Shunts hardly ever collapse or “blow” the way IVs regularly do, so they’re good for long term patients. Better still, anything forced into a shunt, from drugs to radioactive dye, hits the body all at once. No waiting around for whatever it is to work its way through the system. And since this is a major artery, a large volume of fluid can be pumped in at one time. This is still the ideal set-up for CT scans, where techs often need a highball’s worth of dye delivered within a span of ten seconds. A shunt is still considered mandatory for scans of the brain, the heart, or the lungs.

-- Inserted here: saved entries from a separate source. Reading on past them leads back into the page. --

(* ===== verification/WorldSlots.v ===== *)
(** * Actor slots

    The slots of the World, their references, the free list and the count of
    live actors agree after every sequence of calls: [slots_wf] is an
    [Accounting] invariant. *)
From S2P Require Import Prelude Collections Text Types Metadata Schema Routing Expiry Readiness Operations.
From S2P Require Import Diagnostics Publications SchemaRegistry Activity WorldState Admission Publishing Actors.
From S2P Require Import Messaging Components Steps WorldFrames WorldSteps ActorSteps MessageSteps WorldRuns.

Definition live_slot (o : option Actor) : bool := match o with Some a => negb (stopped a) | None => false end.

(** ** Lookups *)
Lemma actor_at_lookup w slot a : actor_at w slot = Some a ↔ w_actors w !! N.to_nat slot = Some (Some a).
Proof. unfold actor_at. split; [by repeat case_match; intros [= ->]|by intros ->]. Qed.
Lemma set_slot_actors slot f w : w_actors (set_slot slot f w) = alter (fmap f) (N.to_nat slot) (w_actors w).
Proof. done. Qed.
Lemma set_slot_some slot f w a :
  actor_at w slot = Some a → w_actors (set_slot slot f w) = <[N.to_nat slot := Some (f a)]> (w_actors w).
Proof.
  intros Ha. apply actor_at_lookup in Ha. rewrite set_slot_actors, list_insert_alter. apply list_alter_ext; [|done].
  intros o Ho. rewrite Ho in Ha. by injection Ha as ->.
Qed.
Lemma set_slot_none slot f w : actor_at w slot = None → w_actors (set_slot slot f w) = w_actors w.
Proof.
  intros Ha. rewrite set_slot_actors. apply list_eq. intros i. rewrite list_lookup_alter. case_decide; [|done]. subst.
  unfold actor_at in Ha. destruct (w_actors w !! _) as [[]|]; done.
Qed.

Lemma actor_at_update w slot f s b :
  actor_at (set_slot slot f w) s = Some b →
  (s = slot ∧ ∃ a, actor_at w slot = Some a ∧ b = f a) ∨ (s ≠ slot ∧ actor_at w s = Some b).
Proof.
  destruct (decide (slot = s)) as [<-|Hne].
  - rewrite actor_at_set_slot. destruct (actor_at w slot) as [a|]; [|done]. intros [= <-]. eauto.
  - rewrite actor_at_set_slot_ne by done. eauto.
Qed.
Lemma actor_at_reuse w slot a free s b :
  actor_at (reuse_slot slot a free w) s = Some b → (s = slot ∧ b = a) ∨ (s ≠ slot ∧ actor_at w s = Some b).
Proof.
  rewrite !actor_at_lookup. change (w_actors (reuse_slot slot a free w)) with (<[N.to_nat slot := Some a]> (w_actors w)).
  intros Hb. apply list_lookup_insert_Some in Hb as [(Hs & Hb & _)|[Hs Hb]]; [left|right]; (split; [lia|congruence]).
Qed.
Lemma actor_at_push w a s b :
  actor_at (push_actor a w) s = Some b →
  (s = N.of_nat (length (w_actors w)) ∧ b = a) ∨ (actor_at w s = Some b ∧ N.to_nat s < length (w_actors w)).
Proof.
  rewrite !actor_at_lookup. change (w_actors (push_actor a w)) with (w_actors w ++ [Some a]).
  intros Hb. apply lookup_app_Some in Hb as [Hb|[Hge Hb]]; [right; split; [done|by eapply lookup_lt_Some]|].
  left. apply list_lookup_singleton_Some in Hb as [Hs Hb]. split; [lia|congruence].
Qed.

(** ** Each step *)
(** An update of an actor that keeps its reference and whether it is stopped. *)
Lemma slots_wf_update w slot f :
  (∀ a, actor_at w slot = Some a →
     a_reference (f a) = a_reference a ∧ (a_state (f a) = Lifecycle.Stopped ↔ a_state a = Lifecycle.Stopped)) →
  slots_wf w → slots_wf (set_slot slot f w).
Proof.
  intros Hf [Hslot Hfree Hnd Hlive Hlen Hmax]. destruct (actor_at w slot) as [a|] eqn:Ha.
  2: { pose proof (set_slot_none slot f w Ha) as Hw.
       split; rewrite ?Hw; try done. intros s. rewrite Hfree. unfold actor_at. by rewrite Hw. }
  destruct (Hf a eq_refl) as [Hr Hs]. pose proof (set_slot_some slot f w a Ha) as Hw.
  pose proof (proj1 (actor_at_lookup _ _ _) Ha) as Hat. split; rewrite ?Hw; try done.
  - intros i o Ho. apply list_lookup_insert_Some in Ho as [(<- & <- & _)|[_ Ho]]; [|by apply Hslot].
    destruct (Hslot _ _ Hat) as (a' & Ha' & ?). injection Ha' as <-. exists (f a). by rewrite Hr.
  - intros s. rewrite Hfree. destruct (decide (slot = s)) as [<-|Hne].
    + rewrite actor_at_set_slot, Ha. simpl. split; intros (b & Hb & Hst); injection Hb as <-; naive_solver.
    + by rewrite actor_at_set_slot_ne.
  - pose proof (count_by_insert live_slot _ _ _ (Some (f a)) Hat) as Hc. change (w_live_actors (set_slot slot f w)) with (w_live_actors w).
    rewrite Hlive. fold live_slot. assert (live_slot (Some (f a)) = live_slot (Some a)) as Hl.
    { unfold live_slot, stopped. f_equal. by apply bool_decide_ext. }
    rewrite Hl in Hc. lia.
  - by rewrite length_insert.
Qed.
Lemma slots_wf_same w w' :
  w_id w' = w_id w → w_cfg w' = w_cfg w → w_actors w' = w_actors w → w_live_actors w' = w_live_actors w →
  w_free w' = w_free w → slots_wf w → slots_wf w'.
Proof.
  intros Hid Hc Ha Hl Hf []. split; rewrite ?Hid, ?Hc, ?Ha, ?Hl, ?Hf; try done.
  intros s. unfold actor_at in *. by rewrite Ha.
Qed.
Lemma slots_wf_retire w slot a :
  actor_at w slot = Some a → a_state a = Lifecycle.Stopping → slots_wf w → slots_wf (retire_slot slot w).
Proof.
  intros Ha Hst [Hslot Hfree Hnd Hlive Hlen Hmax]. set (f := λ a : Actor, a <| a_state := Lifecycle.Stopped |>).
  pose proof (set_slot_some slot f w a Ha) as Hw. pose proof (proj1 (actor_at_lookup _ _ _) Ha) as Hat.
  change (w_actors (set_slot slot f w)) with (w_actors (retire_slot slot w)) in Hw.
  split; rewrite ?Hw; try done.
  - intros i o Ho. apply list_lookup_insert_Some in Ho as [(<- & <- & _)|[_ Ho]]; [|by apply Hslot].
    destruct (Hslot _ _ Hat) as (a' & Ha' & ?). injection Ha' as <-. by exists (f a).
  - intros s. change (w_free (retire_slot slot w)) with (slot :: w_free w).
    change (actor_at (retire_slot slot w) s) with (actor_at (set_slot slot f w) s).
    rewrite elem_of_cons, Hfree. destruct (decide (slot = s)) as [<-|Hne].
    + rewrite actor_at_set_slot, Ha. split; [intros _; by exists (f a)|by left].
    + rewrite actor_at_set_slot_ne by done. naive_solver.
  - apply NoDup_cons. split; [|done]. rewrite Hfree. intros (b & Hb & Hs). rewrite Ha in Hb. injection Hb as <-. congruence.
  - pose proof (count_by_insert live_slot _ _ _ (Some (f a)) Hat) as Hc.
    change (w_live_actors (retire_slot slot w)) with (N.pred (w_live_actors w)). rewrite Hlive. fold live_slot.
    assert (live_slot (Some a) = true) as H1 by (cbn; unfold stopped; by rewrite Hst).
    rewrite H1 in Hc. change (live_slot (Some (f a))) with false in Hc. simpl in Hc. lia.
  - by rewrite length_insert.
Qed.
Lemma slots_wf_reuse w slot free old r order kind parent :
  w_free w = slot :: free → actor_at w slot = Some old →
  r = MkActorRef (w_id w) slot (ar_generation (a_reference old) + 1) →
  slots_wf w → slots_wf (reuse_slot slot (new_actor r order kind parent) free w).
Proof.
  intros Hf Ha Hr [Hslot Hfree Hnd Hlive Hlen Hmax]. set (a := new_actor r order kind parent).
  pose proof (proj1 (actor_at_lookup _ _ _) Ha) as Hat.
  assert (w_actors (reuse_slot slot a free w) = <[N.to_nat slot := Some a]> (w_actors w)) as Hw by done.
  rewrite Hf in Hfree, Hnd. apply NoDup_cons in Hnd as [Hnotin Hnd].
  destruct (proj1 (Hfree slot)) as (old' & Hold & Hst); [set_solver|]. rewrite Ha in Hold. injection Hold as <-.
  split; rewrite ?Hw; try done.
  - intros i o Ho. apply list_lookup_insert_Some in Ho as [(<- & <- & _)|[_ Ho]]; [|by apply Hslot].
    exists a. subst r. simpl. split_and!; [done|lia|done|lia].
  - intros s. change (w_free (reuse_slot slot a free w)) with free. unfold actor_at at 1. rewrite Hw.
    destruct (decide (slot = s)) as [<-|Hne].
    + rewrite list_lookup_insert_eq by (by eapply lookup_lt_Some). split; [done|]. intros (b & [= <-] & Hb). done.
    + rewrite list_lookup_insert_ne by lia. fold (actor_at w s). specialize (Hfree s). rewrite elem_of_cons in Hfree.
      naive_solver.
  - pose proof (count_by_insert live_slot _ _ _ (Some a) Hat) as Hc.
    change (w_live_actors (reuse_slot slot a free w)) with (N.succ (w_live_actors w)). rewrite Hlive. fold live_slot.
    assert (live_slot (Some old) = false) as H1 by (cbn; unfold stopped; by rewrite Hst).
    rewrite H1 in Hc. change (live_slot (Some a)) with true in Hc. simpl in Hc. lia.
  - by rewrite length_insert.
Qed.
Lemma slots_wf_push w slot r order kind parent :
  w_free w = [] → slot = N.of_nat (length (w_actors w)) → (w_live_actors w < max_actors (w_cfg w))%N →
  r = MkActorRef (w_id w) slot 1 → slots_wf w → slots_wf (push_actor (new_actor r order kind parent) w).
Proof.
  intros Hf Hs Hroom Hr [Hslot Hfree Hnd Hlive Hlen Hmax]. set (a := new_actor r order kind parent).
  assert (w_actors (push_actor a w) = w_actors w ++ [Some a]) as Hw by done.
  assert (count_by live_slot (w_actors w) = N.of_nat (length (w_actors w))) as Hall.
  { rewrite count_by_filter, filter_id; [done|]. intros o Ho. apply list_elem_of_lookup in Ho as [i Hi].
    destruct (Hslot i o Hi) as (b & -> & Hb & _). unfold live_slot, stopped. apply negb_true_iff, bool_decide_eq_false.
    intros Hst. assert (N.of_nat i ∈ w_free w) as Hin; [|by rewrite Hf in Hin; apply elem_of_nil in Hin].
    apply Hfree. exists b. split; [|done]. apply actor_at_lookup. by rewrite Nat2N.id. }
  split; rewrite ?Hw; try done.
  - intros i o Ho. apply lookup_app_Some in Ho as [Ho|[Hge Ho]]; [by apply Hslot|].
    destruct (i - length (w_actors w)) as [|n] eqn:Hi; [|by destruct n]. injection Ho as <-. exists a. subst r. simpl.
    split_and!; [done|lia|done|lia].
  - intros s. change (w_free (push_actor a w)) with (w_free w). rewrite Hfree.
    split; intros (b & Hb & Hst); exists b; (split; [|done]); apply actor_at_lookup in Hb; apply actor_at_lookup.
    + rewrite Hw. by apply lookup_app_l_Some.
    + rewrite Hw in Hb. apply lookup_app_Some in Hb as [Hb|[Hge Hb]]; [done|].
      destruct (N.to_nat s - length (w_actors w)) as [|n]; [|by destruct n]. by injection Hb as <-.
  - change (w_live_actors (push_actor a w)) with (N.succ (w_live_actors w)). fold live_slot. rewrite count_by_snoc.
    rewrite Hlive. fold live_slot. simpl. lia.
  - rewrite length_app. simpl. rewrite Hlive in Hroom. fold live_slot in Hroom. lia.
Qed.

#[export] Instance slots_accounting : Accounting (λ _ _, slots_wf).
Proof.
  split; try done.
  - intros x e w w' []. by apply slots_wf_same.
  - intros x e w slot f Hf. apply slots_wf_update. intros a Ha. by destruct (Hf a Ha).
  - intros x w. by apply slots_wf_same.
  - intros x id w slot f s a Ha [Hr Hs _ _ _ _ _ _ _ _]. apply slots_wf_update. intros b Hb. simplify_eq. by rewrite Hr, Hs.
  - intros x e w slot f s a Ha [Hr Hs _ _ _ _ _ _ _ _]. apply slots_wf_update. intros b Hb. simplify_eq. by rewrite Hr, Hs.
  - intros e w s _ _. by apply slots_wf_same.
  - intros e w h bytes _. by apply slots_wf_same.
  - intros e w h. by apply slots_wf_same.
  - intros x e w slot a. apply slots_wf_retire.
  - intros x e w slot free old r kind parent _. apply slots_wf_reuse.
  - intros x e w slot r kind parent _. apply slots_wf_push.
Qed.

(** ** Every reachable World *)
Lemma new_slots_wf id cfg clock w : with_clock id cfg clock = Ok w → slots_wf w.
Proof.
  intros Hw. apply with_clock_fields in Hw as (Hc & Hcfg & _ & Ha & Hf & Hl & _).
  assert (∀ slot, actor_at w slot = None) as Hnone by (intros slot; unfold actor_at; by rewrite Ha).
  split; rewrite ?Ha, ?Hf, ?Hl, ?Hcfg; try done.
  - intros slot. rewrite Hnone. split; [by intros ?%elem_of_nil|naive_solver].
  - constructor.
  - simpl. lia.
  - unfold config_valid in Hc. rewrite !andb_true_iff in Hc. apply N.leb_le. tauto.
Qed.
Lemma reachable_slots w : world_reachable w → slots_wf w.
Proof. apply (reachable_keeps (P := λ _ _, slots_wf)), new_slots_wf. Qed.

(** C9. In every World a program can reach, slot [i] holds the actor whose
    reference names slot [i]; the free list names, without repetition, exactly
    the slots of stopped actors; [live_actors] counts the others and stays within
    [max_actors]; and a reference that is accepted is the one its actor carries. *)
Theorem actor_slots_exact w :
  world_reachable w →
  slots_wf w ∧ (w_live_actors w ≤ max_actors (w_cfg w))%N ∧
  (∀ r a, find_ref w r = inr a → a_reference a = r) ∧
  (∀ slot a, actor_at w slot = Some a → find_ref w (a_reference a) = inr a).
Proof.
  intros Hw%reachable_slots. pose proof Hw as [Hslot Hfree Hnd Hlive Hlen Hmax].
  split; [done|]. split; [|split].
  - rewrite Hlive. pose proof (count_by_le_length live_slot (w_actors w)). fold live_slot. lia.
  - intros r a Ha. pose proof (find_ref_actor _ _ _ Ha) as Hat. apply actor_at_lookup in Hat.
    destruct (Hslot _ _ Hat) as (b & [= <-] & Hs & Hworld & _). unfold find_ref in Ha. repeat case_match; simplify_eq.
    destruct r as [rw rs rg], (a_reference a) as [aw asl ag]. simpl in *. repeat case_bool_decide; simplify_eq.
    f_equal; (done || congruence || lia).
  - intros slot a Ha. pose proof Ha as Hat. apply actor_at_lookup in Hat.
    destruct (Hslot _ _ Hat) as (b & [= <-] & Hs & Hworld & _). unfold find_ref. rewrite Hworld, Hs, N2Nat.id, Ha.
    by rewrite !bool_decide_false by auto.
Qed.
Lemma actor_slots_exact_witness :
  ∃ w, sample_run = Some w ∧ w_free w = [2%N] ∧ slots_wf w.
Proof.
  destruct sample_run as [w|] eqn:Hw; [|vm_compute in Hw; discriminate]. exists w. split; [reflexivity|].
  split; [|exact (proj1 (actor_slots_exact w (sample_reachable w Hw)))].
  apply (sample_fact w_free); [vm_compute; reflexivity|exact Hw].
Defined.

Recently, shunts have moved away from the neck and over to the major arteries of the arm. I know this because a nurse tried to install one in the upper part of my right arm the last time I was hospitalized. As I have grown older, and the various access points to my circulatory system have become more scarred, it’s gotten more difficult to get a decent picture of my heart. My doctors really wanted one this time, and I had already lost several perfectly good veins in attempts at a CT scans. Finally, they called in the shunt nurse. Time was, shunts were the exclusive province of cardiac surgeons, but now all major hospitals have at least one shunt nurse, a person whose job consists solely of installing and maintaining shunts. To be fair, they are nurse practitioners, all of whom have been through nearly as much education as a medical doctor.

The attempt took place in my hospital room, not a surgical suite. I say attempt because the entire process was a disaster, doomed to failure from the start. The first casualty was pain control. The arteries in the arm are deep, closer to the bones than to the skin. Topical anesthetics like lidocaine are of little use. Normally, the arm is numbed with an electrical stimulator, but this was out of question because of my pacemaker. So began thirty of the most excruciating minutes of my life. The nurse tried no less than three points of entry, pushing and wiggling the needle as the arteries squirmed and rolled. The first one she managed to pin was too small. The needle itself blocked the flow of blood. The last one actually blew, covering my upper arm with a horrible, crimson bruise. At this point, in pain and thoroughly irritated, I called a halt to the proceedings. The bruise took months to fade.

It occurs to me that I have one up on Linda Blair. My shunts were real while hers was a special effect. Then again, I have no idea what her medical history is like. She may very well have had one. Imagine being that shunt nurse. You push your cart of instruments into the hospital room, pull back the pastel curtain, and sitting in the bed is Linda Blair.